[SUPPLIED INFORMATION Boundary: Start]

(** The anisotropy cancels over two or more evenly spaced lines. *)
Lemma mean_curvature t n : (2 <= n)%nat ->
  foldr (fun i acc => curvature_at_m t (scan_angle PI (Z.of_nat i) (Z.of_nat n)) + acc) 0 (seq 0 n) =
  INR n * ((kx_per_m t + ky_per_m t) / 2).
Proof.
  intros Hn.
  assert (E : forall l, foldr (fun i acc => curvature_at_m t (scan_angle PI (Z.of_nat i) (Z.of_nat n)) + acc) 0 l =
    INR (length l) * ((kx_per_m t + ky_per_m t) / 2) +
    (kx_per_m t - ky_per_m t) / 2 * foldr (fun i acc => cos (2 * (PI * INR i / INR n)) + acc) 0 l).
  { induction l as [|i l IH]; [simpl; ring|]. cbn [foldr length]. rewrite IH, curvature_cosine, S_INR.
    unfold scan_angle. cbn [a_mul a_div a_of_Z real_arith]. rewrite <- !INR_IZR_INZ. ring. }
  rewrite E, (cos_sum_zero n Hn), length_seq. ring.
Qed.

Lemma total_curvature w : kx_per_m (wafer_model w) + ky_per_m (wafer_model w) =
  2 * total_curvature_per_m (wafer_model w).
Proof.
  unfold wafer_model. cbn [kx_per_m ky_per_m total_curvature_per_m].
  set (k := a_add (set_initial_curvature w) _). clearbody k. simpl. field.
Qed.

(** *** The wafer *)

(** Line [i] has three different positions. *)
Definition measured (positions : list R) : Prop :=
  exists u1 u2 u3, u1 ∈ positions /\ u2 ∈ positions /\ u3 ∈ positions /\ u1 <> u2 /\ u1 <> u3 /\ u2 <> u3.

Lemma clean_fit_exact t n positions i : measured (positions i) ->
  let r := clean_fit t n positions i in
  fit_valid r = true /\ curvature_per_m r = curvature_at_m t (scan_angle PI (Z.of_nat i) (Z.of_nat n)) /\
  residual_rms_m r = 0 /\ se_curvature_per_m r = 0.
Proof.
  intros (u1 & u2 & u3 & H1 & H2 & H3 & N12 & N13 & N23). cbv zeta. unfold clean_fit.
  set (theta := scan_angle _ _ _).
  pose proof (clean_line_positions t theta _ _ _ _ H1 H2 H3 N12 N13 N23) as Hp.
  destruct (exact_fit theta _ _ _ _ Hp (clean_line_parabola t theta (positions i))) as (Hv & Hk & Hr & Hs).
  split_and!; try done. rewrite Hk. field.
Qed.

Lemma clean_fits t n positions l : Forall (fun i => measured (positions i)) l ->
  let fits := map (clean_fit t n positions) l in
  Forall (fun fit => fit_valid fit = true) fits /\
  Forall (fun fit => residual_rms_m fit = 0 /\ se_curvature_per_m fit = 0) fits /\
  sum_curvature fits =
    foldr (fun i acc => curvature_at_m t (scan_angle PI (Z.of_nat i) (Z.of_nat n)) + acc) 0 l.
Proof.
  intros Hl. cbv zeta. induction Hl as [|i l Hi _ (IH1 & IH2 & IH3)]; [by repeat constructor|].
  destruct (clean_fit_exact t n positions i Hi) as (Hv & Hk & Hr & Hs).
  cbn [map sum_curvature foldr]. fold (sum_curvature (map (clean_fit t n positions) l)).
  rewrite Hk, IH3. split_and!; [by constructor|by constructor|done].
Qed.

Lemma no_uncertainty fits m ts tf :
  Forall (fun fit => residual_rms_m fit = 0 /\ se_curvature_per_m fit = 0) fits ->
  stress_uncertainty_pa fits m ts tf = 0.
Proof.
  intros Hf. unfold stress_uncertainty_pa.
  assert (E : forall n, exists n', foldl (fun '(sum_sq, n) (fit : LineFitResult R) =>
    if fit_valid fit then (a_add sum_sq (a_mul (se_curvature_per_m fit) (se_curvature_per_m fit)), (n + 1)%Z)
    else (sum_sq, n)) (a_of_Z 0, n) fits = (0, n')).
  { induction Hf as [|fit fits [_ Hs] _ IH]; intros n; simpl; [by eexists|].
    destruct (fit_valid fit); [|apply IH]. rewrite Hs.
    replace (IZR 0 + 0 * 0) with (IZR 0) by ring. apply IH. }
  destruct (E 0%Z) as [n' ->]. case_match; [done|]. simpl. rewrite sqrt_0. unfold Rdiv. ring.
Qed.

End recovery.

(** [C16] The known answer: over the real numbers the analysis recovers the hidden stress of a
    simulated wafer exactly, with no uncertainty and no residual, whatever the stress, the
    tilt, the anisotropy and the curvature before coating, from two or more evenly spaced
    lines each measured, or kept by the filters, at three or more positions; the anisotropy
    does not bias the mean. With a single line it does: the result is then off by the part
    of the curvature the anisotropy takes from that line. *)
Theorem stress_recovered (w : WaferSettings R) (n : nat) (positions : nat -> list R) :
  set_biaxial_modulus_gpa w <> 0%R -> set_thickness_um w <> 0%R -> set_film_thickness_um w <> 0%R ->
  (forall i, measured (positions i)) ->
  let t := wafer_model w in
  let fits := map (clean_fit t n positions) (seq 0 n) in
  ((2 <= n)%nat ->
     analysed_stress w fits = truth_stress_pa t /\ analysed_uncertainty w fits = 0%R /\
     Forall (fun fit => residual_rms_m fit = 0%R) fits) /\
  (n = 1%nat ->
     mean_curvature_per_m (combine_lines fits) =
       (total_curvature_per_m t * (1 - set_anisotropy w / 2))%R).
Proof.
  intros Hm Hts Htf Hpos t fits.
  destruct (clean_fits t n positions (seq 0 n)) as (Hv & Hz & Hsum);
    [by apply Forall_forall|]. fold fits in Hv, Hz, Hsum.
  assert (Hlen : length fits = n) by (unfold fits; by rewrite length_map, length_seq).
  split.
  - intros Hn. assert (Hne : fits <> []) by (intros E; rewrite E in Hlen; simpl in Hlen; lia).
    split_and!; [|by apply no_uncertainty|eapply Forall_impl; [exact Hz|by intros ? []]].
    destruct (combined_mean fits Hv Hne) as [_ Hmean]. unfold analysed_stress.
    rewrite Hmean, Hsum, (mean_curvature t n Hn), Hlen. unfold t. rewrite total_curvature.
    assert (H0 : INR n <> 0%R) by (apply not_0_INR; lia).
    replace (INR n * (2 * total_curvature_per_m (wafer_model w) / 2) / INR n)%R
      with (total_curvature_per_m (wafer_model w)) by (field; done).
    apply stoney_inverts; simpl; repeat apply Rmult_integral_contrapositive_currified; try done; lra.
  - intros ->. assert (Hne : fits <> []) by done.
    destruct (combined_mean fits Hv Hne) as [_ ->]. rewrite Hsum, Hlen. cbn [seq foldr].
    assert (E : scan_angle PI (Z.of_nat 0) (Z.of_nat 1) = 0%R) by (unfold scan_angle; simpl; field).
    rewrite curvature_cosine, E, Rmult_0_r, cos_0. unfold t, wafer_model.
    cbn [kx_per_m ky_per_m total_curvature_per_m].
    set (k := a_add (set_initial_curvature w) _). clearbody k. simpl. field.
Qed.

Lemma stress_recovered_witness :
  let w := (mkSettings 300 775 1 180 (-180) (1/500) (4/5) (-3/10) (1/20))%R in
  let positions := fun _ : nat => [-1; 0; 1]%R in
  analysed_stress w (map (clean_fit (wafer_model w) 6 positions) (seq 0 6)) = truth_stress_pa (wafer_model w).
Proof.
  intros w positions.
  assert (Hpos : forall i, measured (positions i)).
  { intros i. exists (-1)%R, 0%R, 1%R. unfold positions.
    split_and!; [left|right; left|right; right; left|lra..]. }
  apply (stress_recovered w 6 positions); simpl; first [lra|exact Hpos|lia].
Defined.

[SUPPLIED INFORMATION Boundary: End]

**REQUIREMENT**
Using the records above, report how many lines include "theta", with no words around the number.

**WORKED SOLUTION**
3